__Task details__: Starting at the line that has "l); lia. Qed." and stopping after the line that has "- destruct (d =? 44).", reproduce the listing below exactly; omit everything else.

__Available data__:
━━━
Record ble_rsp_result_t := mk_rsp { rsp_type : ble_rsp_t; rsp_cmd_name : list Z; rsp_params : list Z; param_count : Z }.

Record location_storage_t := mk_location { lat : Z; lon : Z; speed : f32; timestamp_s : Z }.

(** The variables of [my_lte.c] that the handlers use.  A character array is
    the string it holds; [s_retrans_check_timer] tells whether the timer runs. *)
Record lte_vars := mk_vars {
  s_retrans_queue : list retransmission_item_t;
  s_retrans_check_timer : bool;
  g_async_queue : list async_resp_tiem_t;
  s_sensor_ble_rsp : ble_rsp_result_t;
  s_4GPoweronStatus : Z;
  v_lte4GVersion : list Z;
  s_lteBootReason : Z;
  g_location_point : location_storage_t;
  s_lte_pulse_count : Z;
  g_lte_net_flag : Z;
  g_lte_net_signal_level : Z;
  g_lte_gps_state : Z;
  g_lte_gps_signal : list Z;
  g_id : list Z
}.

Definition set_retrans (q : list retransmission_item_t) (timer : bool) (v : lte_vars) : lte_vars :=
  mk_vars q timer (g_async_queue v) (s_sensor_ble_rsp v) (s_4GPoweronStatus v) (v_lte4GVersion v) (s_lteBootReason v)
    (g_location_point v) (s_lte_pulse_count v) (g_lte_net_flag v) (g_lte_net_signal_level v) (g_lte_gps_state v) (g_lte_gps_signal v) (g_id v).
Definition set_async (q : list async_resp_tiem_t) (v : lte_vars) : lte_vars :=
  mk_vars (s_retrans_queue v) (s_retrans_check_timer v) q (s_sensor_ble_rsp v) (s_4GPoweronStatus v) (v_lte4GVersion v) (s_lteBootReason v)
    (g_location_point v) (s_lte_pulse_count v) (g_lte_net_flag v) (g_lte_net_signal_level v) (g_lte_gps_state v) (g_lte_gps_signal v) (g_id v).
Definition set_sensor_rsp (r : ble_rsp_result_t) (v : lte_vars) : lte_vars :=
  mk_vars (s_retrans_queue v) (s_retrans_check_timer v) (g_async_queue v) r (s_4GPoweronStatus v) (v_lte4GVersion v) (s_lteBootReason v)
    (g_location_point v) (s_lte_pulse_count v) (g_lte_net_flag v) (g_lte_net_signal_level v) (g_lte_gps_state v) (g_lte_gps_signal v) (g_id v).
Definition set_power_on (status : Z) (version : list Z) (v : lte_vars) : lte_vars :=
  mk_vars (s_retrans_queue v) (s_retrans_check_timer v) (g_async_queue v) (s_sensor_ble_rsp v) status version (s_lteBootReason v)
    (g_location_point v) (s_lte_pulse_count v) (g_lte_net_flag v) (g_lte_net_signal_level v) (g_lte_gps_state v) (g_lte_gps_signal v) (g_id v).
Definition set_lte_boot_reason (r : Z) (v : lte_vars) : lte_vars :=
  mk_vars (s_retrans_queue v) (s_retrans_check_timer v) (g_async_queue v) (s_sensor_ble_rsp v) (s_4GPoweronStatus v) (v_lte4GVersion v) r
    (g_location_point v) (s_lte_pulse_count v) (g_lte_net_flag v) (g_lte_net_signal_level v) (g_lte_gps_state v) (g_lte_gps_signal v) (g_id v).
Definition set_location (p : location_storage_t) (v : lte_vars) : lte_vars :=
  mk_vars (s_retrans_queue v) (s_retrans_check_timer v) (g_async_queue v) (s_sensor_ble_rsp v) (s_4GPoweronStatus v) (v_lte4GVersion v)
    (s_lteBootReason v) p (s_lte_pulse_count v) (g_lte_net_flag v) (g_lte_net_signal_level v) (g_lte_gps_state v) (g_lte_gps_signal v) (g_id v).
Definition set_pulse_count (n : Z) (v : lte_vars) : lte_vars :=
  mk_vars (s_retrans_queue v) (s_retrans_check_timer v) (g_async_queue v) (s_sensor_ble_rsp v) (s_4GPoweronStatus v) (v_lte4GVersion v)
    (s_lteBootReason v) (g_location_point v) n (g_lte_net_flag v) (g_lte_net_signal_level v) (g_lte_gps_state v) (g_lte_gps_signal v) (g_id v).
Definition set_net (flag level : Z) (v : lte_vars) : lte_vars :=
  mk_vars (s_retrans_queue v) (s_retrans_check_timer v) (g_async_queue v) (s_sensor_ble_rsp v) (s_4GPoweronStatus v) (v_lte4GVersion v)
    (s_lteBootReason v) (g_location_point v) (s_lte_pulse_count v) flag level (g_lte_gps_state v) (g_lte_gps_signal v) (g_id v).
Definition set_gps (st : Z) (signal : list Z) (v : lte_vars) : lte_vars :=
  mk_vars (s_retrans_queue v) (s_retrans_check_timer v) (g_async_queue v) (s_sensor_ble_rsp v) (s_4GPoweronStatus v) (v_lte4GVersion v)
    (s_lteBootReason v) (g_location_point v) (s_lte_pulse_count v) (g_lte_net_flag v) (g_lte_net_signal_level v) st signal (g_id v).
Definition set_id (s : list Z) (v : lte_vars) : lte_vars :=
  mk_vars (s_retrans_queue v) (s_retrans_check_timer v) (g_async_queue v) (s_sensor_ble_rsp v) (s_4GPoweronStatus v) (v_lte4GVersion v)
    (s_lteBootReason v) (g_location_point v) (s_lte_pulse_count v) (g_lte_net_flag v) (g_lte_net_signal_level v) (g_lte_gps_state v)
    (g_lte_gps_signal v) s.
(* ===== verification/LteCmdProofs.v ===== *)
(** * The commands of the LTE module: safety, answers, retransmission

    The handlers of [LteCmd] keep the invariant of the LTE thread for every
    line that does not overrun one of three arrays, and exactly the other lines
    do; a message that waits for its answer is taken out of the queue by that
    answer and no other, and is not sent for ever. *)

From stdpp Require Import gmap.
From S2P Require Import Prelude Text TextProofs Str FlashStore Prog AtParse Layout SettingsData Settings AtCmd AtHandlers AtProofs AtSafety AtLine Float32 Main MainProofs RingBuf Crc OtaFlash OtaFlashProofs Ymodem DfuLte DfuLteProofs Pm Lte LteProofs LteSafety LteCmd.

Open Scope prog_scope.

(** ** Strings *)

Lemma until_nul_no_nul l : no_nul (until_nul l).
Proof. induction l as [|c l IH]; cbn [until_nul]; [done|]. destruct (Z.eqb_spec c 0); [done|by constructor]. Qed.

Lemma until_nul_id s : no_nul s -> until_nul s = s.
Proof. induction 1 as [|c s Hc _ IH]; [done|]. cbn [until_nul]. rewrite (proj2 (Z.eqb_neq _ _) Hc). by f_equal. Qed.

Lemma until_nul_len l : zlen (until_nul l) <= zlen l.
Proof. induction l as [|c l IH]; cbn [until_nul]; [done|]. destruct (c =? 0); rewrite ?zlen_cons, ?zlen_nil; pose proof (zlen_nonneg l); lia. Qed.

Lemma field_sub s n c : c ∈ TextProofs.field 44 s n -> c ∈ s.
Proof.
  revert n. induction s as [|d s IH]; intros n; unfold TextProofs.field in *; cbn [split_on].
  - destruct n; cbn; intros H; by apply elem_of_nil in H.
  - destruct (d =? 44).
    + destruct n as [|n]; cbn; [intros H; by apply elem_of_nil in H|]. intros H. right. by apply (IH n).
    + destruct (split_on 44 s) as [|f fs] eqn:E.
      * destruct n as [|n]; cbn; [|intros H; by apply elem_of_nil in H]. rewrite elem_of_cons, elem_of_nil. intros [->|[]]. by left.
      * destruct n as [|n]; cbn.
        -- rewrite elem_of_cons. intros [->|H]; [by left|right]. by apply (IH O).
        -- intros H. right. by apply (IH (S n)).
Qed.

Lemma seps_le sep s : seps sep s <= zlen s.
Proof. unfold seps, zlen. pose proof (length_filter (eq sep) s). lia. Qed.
━━━
__Solution for this exercise__:
Proof. induction l as [|c l IH]; cbn [until_nul]; [done|]. destruct (c =? 0); rewrite ?zlen_cons, ?zlen_nil; pose proof (zlen_nonneg l); lia. Qed.

Lemma field_sub s n c : c ∈ TextProofs.field 44 s n -> c ∈ s.
Proof.
  revert n. induction s as [|d s IH]; intros n; unfold TextProofs.field in *; cbn [split_on].
  - destruct n; cbn; intros H; by apply elem_of_nil in H.
  - destruct (d =? 44).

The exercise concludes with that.